Hardware interrupts can interrupt kernel and user space computations at any given time, except when the kernel disables interrupt processing to protect resources. When a hardware interrupt is handled the CPU switches into a separate context and executes the handler code and switches back to the interrupted context and resumes the execution.
Depending on the interrupt hardware, interrupts can be routed to any CPU or delivery can be rotated between CPUs. Most interrupt controllers allow to restrict the set of CPUs to which a particular interrupt can be delivered by setting the IRQ affinity.
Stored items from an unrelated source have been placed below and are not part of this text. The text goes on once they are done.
(* ===== verification/RaftDurable.v ===== *)
(** * What a Raft group has committed stays committed

    Agreement of [crates/cluster/src/raft.rs] over time: an entry a host has
    retained as committed is at its index in every host that commits that far
    at any later point, whatever crashes and elections lie between. *)

From S2P Require Import Prelude RaftState RaftLog RaftElect RaftReplicate RaftFast RaftAdmin RaftInv RaftAppend RaftOps RaftSaved RaftQuorum RaftSystem RaftSpec RaftComplete RaftFull RaftWin RaftFollow RaftRefine RaftAgree.
From stdpp Require Import functions.
#[local] Open Scope N_scope.

(** ** Published commits *)
Section durable.
Context {voters : list HostId} {quorum : gset HostId → Prop}.
#[local] Abbreviation spec_ok := (spec_ok voters quorum).
#[local] Abbreviation certified := (certified quorum).

(** A term's log grows at its owner. *)
Lemma lead_certified s v h' t l c term log :
  sp_owner s t = None ∨ sp_owner s t = Some v → sp_lead s t `prefix_of` l → certified s (published s) term log c →
  certified (with_lead (with_host s v h' []) v t l) (published (with_lead (with_host s v h' []) v t l)) term log c.
Proof.
  intros Ho Hl. set (s' := with_lead _ v t l).
  assert (∀ u, sp_lead s u `prefix_of` sp_lead s' u) as Hlead.
  { intros u. simpl. destruct (decide (t = u)) as [<-|]; [by rewrite fn_lookup_insert|by rewrite fn_lookup_insert_ne]. }
  apply certified_mono.
  - intros u j. apply chosen_frame; [..|done].
    + intros e He. by eapply prefix_lookup_Some.
    + intros w Hw. simpl. destruct (decide (t = u)) as [<-|]; [rewrite fn_lookup_insert|by rewrite fn_lookup_insert_ne].
      destruct Ho; congruence.
  - intros u. unfold published. change (sp_pub s' u) with (sp_pub s u). destruct (sp_pub s u) as [p|]; [|done].
    destruct (Hlead u) as [k ->]. rewrite take_app. by exists (take (p - length (sp_lead s u)) k).
Qed.

(** What is chosen in the published logs stays so. *)
Lemma step_keeps_certified s s' t l c :
  spec_ok s → spec_step voters quorum s s' → certified s (published s) t l c → certified s' (published s') t l c.
Proof.
  intros Hok Hstep. destruct Hstep as [| | |s v h' es q|s v h' es Hr Et _ El| |s v|s v|s v h']; try done.
  - apply lead_certified; [by left|]. destruct (k_none _ _ _ Hok (sh_term h')) as [-> _]; [done|]. apply prefix_nil.
  - pose proof (k_leader _ _ _ Hok v Hr) as Ho. rewrite <- Et in Ho. apply lead_certified; [by right|].
    rewrite <- (k_same _ _ _ Hok _ v Ho) by done. rewrite El. by apply prefix_app_r.
  - apply certified_mono; [done|apply publish_mono].
  - apply certified_mono; [apply release_chosen|done].
  - apply crash_certified; [|done]. intros u. by rewrite crash_published.
Qed.
End durable.

(** ** Over a run *)
Section run.
Context (voters : list HostId) (voters_valid : valid_set voters = true).
#[local] Abbreviation quorum := (group_quorum voters).

Lemma steps_keep_certified a a' t l c :
  spec_ok voters quorum a → rtc (spec_step voters quorum) a a' →
  certified quorum a (published a) t l c → certified quorum a' (published a') t l c.
Proof.
  intros Hok H. induction H as [|a b a' Hstep _ IH]; [done|]. intros Hc. apply IH.
  - eapply spec_step_ok; [apply group_quorum_meet|by apply group_quorum_single|done..].
  - by eapply step_keeps_certified.
Qed.
Lemma run_refines st st' a :
  refines voters st a → rtc covered_step st st' → ∃ a', rtc (spec_step voters quorum) a a' ∧ refines voters st' a'.
Proof.
  intros Hr H. revert a Hr. induction H as [st|st st1 st' Hstep _ IH]; intros a Hr; [by exists a|].
  destruct (step_simulates voters voters_valid st st1 a Hr Hstep) as (b&Hb&Hrb).
  destruct (IH b Hrb) as (a'&Ha'&Hr'). exists a'. split; [by etransitivity|done].
Qed.

(** What a host has on disk as committed, as the replicated log's machine has it. *)
Lemma disk_certified st a v :
  refines voters st a → ∃ F, full F (disk st v) ∧
    certified quorum a (published a) (s_term (disk st v)) F (N.to_nat (s_commit_index (disk st v))).
Proof.
  intros Hr. destruct (r_disk _ _ _ Hr v) as [m Hm]. exists (sh_log (sp_disk a v)). rewrite (ke_saved _ _ _ _ _ Hm).
  split; [apply Hm|]. pose proof (k_commit_disk _ _ _ (r_spec _ _ _ Hr) v) as Hc.
  by rewrite (ke_term _ _ _ _ _ Hm), (ke_commit _ _ _ _ _ Hm) in Hc.
Qed.
Lemma live_certified st a v :
  refines voters st a → full (sh_log (sp_live a v)) (saved (live st v)) ∧
    certified quorum a (sight a v) (current_term (live st v)) (sh_log (sp_live a v)) (N.to_nat (commit_index (live st v))).
Proof.
  intros Hr. split; [apply Hr|]. pose proof (k_commit _ _ _ (r_spec _ _ _ Hr) v) as Hc.
  by rewrite (r_live _ _ _ Hr v) in Hc at 1 3.
Qed.

(** The full logs behind a host's disk at one time and a host's memory at a later one agree where both have committed. *)
Lemma durable_prefix st st' x y :
  covered_reachable voters st → rtc covered_step st st' → ∃ F F',
  full F (disk st x) ∧ full F' (saved (live st' y)) ∧
  let c := (N.to_nat (s_commit_index (disk st x)) `min` N.to_nat (commit_index (live st' y)))%nat in take c F = take c F'.
Proof.
  intros Hreach Hrun. destruct (reachable_refines voters voters_valid st Hreach) as (a&_&Hr).
  destruct (run_refines st st' a Hr Hrun) as (a'&Ha&Hr').
  destruct (disk_certified st a x Hr) as (F&HF&Hc). destruct (live_certified st' a' y Hr') as [HF' Hc'].
  exists F, (sh_log (sp_live a' y)). split_and!; [done..|]. cbn zeta.
  eapply (steps_keep_certified _ a') in Hc; [|apply Hr|done].
  exact (certified_agree _ _ _ (r_spec _ _ _ Hr') _ _ _ _ _ _ _ _ (published_lead a') (sight_lead a' y) Hc Hc').
Qed.
End run.

(** C6. What a host has retained as committed is never replaced: at any later point of a run of a covered group,
    through any operations, losses, crashes and restarts, every node that has committed as far holds the same entry
    at each index the host had retained as committed, unless one of them has compacted it away. *)
Theorem retained_commits_stay voters st st' x y i :
  valid_set voters = true → covered_reachable voters st → rtc covered_step st st' →
  s_snapshot_index (disk st x) < i → snapshot_index (live st' y) < i →
  i ≤ s_commit_index (disk st x) → i ≤ commit_index (live st' y) →
  entry_at (live st' y) i = lookup_at (s_snapshot_index (disk st x)) (s_log (disk st x)) i.
Proof.
  intros Hv Hreach Hrun Hsx Hsy Hx Hy. destruct (durable_prefix voters Hv st st' x y Hreach Hrun) as (F&F'&HF&HF'&Heq).
  rewrite (full_entry_at _ _ _ HF' Hsy). destruct HF as (_&Hd&_). unfold lookup_at.
  rewrite (proj2 (N.leb_gt _ _)) by lia. rewrite <- Hd, lookup_drop.
  set (c := (_ `min` _)%nat) in Heq. replace (N.to_nat (s_snapshot_index (disk st x)) + _)%nat with (N.to_nat i - 1)%nat by lia.
  rewrite <- (lookup_take_lt F' c), <- Heq, lookup_take_lt by lia. done.
Qed.

Lemma retained_commits_stay_witness :
  s_commit_index (disk committed 1) = 1 ∧ commit_index (live committed 2) = 0 ∧ commit_index (live learned 2) = 1
  ∧ is_Some (entry_at (live learned 2) 1)
  ∧ entry_at (live learned 2) 1 = lookup_at (s_snapshot_index (disk committed 1)) (s_log (disk committed 1)) 1.
Proof.
  split_and!; [vm_compute; reflexivity..|vm_compute; eauto|].
  apply (retained_commits_stay trio committed learned 1 2 1);
    [vm_compute; reflexivity|apply committed_covered|apply rtc_once, learned_step|vm_compute; done..].
Defined.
When the CPU receives an interrupt, a context switch to interrupt context is executed and the current task has to wait until the IRQ is handled. The possibility to allow only a set of CPUs to handle dedicated IRQ is called IRQ affinity. Thereby the hardware routing of the interrupt to the CPUs is affected.
IRQ affinity management can be utilized via the following mechanisms:
A common paradigm with realtime systems is to pin latency-insensitive kernel and userspace tasks tasks on a designated “housekeeping” core. For example, taskset can pin kernel threads like kswapd and kauditd. Applications whose network traffic latency is not critical may wish to pin network IRQs there as well. Userspace threads which are sometimes CPU-intensive like systemd and rsyslog may also be pinned on the housekeeping core. Pinning userspace threads will not have the desired effect if much of their work is performed by unbound workqueues, which may migrate to any core.
Softirqs are kernel threads which are often challenging to manage on realtime systems. Softirqs may run in atomic context immediately following a hard IRQ which “raises” them, or they may be executed in process context by per-CPU kernel threads called ksoftirqd/n, where n is the core number. There are 10 kinds of softirqs which perform diverse tasks for the networking, block, scheduling, timer and RCU subsystems as well as executing callbacks for a large number of device drivers via the tasklet mechanism. Only one softirq of any kind may be active at any given time on a core. Thus if ksoftirqd is preempted by a hard IRQ, the associated soft interrupt is disabled from following it immediately, and must wait for ksoftirqd. This unfortunate situation has been called “the new Big Kernel Lock” by realtime Linux maintainers.
Kernel configuration allows system managers to move the NET_RX and RCU callbacks out of softirqs and into their own kthreads. Since kernel 5.12, moving the NET_RX into its own kthread is possible by echo-ing '1' into the threaded sysfs attribute associated with a network device. The process table will afterwards include a new kthread called napi/xxx, where xxx is the interface name. [Read more about the NAPI mechanism in the networking wiki.] Userspace may employ taskset to pin this kthread on any core. Moving the softirq into its own kthread incurs a context-switch penalty, but even so may be worthwhile on systems where bursts of network traffic unacceptably delay applications. RCU Callback Offloading produces a new set of kthreads, and can be accomplished via a combination of compile-time configuration with boot-time command-line parameters.